## [Your goal]
Restate exactly the lines from the top of the listing below to the line containing "([handles.rs]), the operation"; the remaining lines are not wanted.

## [Data shown]
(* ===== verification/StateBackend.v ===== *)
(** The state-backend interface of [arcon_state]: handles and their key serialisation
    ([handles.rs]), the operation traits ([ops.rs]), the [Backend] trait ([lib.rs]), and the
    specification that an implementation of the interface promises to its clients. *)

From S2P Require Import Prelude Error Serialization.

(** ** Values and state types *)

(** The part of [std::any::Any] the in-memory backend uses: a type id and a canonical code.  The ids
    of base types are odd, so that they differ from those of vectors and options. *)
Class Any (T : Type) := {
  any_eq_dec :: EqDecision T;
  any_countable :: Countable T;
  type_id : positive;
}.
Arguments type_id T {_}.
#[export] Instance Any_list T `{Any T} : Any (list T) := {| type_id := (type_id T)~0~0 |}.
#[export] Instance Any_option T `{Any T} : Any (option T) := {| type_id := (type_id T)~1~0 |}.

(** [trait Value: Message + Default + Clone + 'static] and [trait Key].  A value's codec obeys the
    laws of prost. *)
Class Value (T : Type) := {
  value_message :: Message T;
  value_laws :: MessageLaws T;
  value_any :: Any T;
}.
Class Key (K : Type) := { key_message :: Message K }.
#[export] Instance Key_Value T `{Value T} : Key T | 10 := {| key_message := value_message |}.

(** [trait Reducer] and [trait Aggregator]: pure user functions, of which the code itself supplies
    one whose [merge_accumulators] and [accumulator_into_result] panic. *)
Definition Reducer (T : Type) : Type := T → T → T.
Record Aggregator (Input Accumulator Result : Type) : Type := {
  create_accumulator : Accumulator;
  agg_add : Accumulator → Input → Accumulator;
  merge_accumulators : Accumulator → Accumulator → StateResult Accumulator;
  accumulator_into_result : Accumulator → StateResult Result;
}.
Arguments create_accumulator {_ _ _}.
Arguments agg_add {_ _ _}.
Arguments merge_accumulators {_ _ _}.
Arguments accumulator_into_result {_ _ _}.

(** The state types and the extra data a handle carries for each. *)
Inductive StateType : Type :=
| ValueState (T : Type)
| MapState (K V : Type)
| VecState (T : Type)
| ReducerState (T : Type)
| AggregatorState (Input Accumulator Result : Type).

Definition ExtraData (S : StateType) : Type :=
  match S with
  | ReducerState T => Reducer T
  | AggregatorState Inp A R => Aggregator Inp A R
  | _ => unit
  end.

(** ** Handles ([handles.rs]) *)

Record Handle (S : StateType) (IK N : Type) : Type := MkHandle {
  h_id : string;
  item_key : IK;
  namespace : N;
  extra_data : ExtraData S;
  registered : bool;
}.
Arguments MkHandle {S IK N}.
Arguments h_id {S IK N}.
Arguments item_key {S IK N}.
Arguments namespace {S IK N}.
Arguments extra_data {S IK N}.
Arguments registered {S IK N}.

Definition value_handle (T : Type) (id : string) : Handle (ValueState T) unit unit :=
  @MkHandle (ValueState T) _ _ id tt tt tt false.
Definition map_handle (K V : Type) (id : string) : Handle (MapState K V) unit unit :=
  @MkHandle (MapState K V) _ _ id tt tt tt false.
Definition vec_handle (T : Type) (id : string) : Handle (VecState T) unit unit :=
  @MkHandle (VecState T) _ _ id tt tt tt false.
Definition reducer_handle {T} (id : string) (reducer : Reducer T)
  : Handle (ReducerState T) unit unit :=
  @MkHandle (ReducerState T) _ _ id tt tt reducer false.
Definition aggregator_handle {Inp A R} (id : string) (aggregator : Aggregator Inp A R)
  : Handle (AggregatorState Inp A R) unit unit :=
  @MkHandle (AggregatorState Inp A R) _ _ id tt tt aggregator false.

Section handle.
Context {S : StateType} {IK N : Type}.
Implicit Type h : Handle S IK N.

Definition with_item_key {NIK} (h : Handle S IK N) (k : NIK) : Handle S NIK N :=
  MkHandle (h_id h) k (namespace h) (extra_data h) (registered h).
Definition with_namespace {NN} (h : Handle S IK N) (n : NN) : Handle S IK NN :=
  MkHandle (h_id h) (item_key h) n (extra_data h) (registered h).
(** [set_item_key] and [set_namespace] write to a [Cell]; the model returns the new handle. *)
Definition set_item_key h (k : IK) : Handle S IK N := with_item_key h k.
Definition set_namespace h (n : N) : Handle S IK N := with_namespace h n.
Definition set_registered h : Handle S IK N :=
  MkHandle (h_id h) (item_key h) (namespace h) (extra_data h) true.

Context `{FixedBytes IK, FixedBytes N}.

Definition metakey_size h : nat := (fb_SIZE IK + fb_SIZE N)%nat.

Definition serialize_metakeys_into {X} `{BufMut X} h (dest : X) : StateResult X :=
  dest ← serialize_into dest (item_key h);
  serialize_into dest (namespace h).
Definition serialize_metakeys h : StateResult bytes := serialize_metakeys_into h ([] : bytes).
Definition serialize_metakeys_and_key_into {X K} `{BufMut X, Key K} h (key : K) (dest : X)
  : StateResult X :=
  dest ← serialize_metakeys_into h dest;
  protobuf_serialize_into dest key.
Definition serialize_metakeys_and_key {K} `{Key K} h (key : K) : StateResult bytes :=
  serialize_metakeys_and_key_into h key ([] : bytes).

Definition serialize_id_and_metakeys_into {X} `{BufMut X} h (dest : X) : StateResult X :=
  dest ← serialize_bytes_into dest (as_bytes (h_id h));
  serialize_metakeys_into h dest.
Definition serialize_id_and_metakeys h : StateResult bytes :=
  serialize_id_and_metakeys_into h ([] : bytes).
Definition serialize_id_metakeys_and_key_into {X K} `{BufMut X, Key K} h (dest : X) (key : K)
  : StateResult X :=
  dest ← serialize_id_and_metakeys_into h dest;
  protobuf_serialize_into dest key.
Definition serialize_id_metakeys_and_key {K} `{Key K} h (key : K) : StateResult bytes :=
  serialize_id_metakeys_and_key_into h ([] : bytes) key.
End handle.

## [Result for this exercise]
(* ===== verification/StateBackend.v ===== *)
(** The state-backend interface of [arcon_state]: handles and their key serialisation
    ([handles.rs]), the operation traits ([ops.rs]), the [Backend] trait ([lib.rs]), and the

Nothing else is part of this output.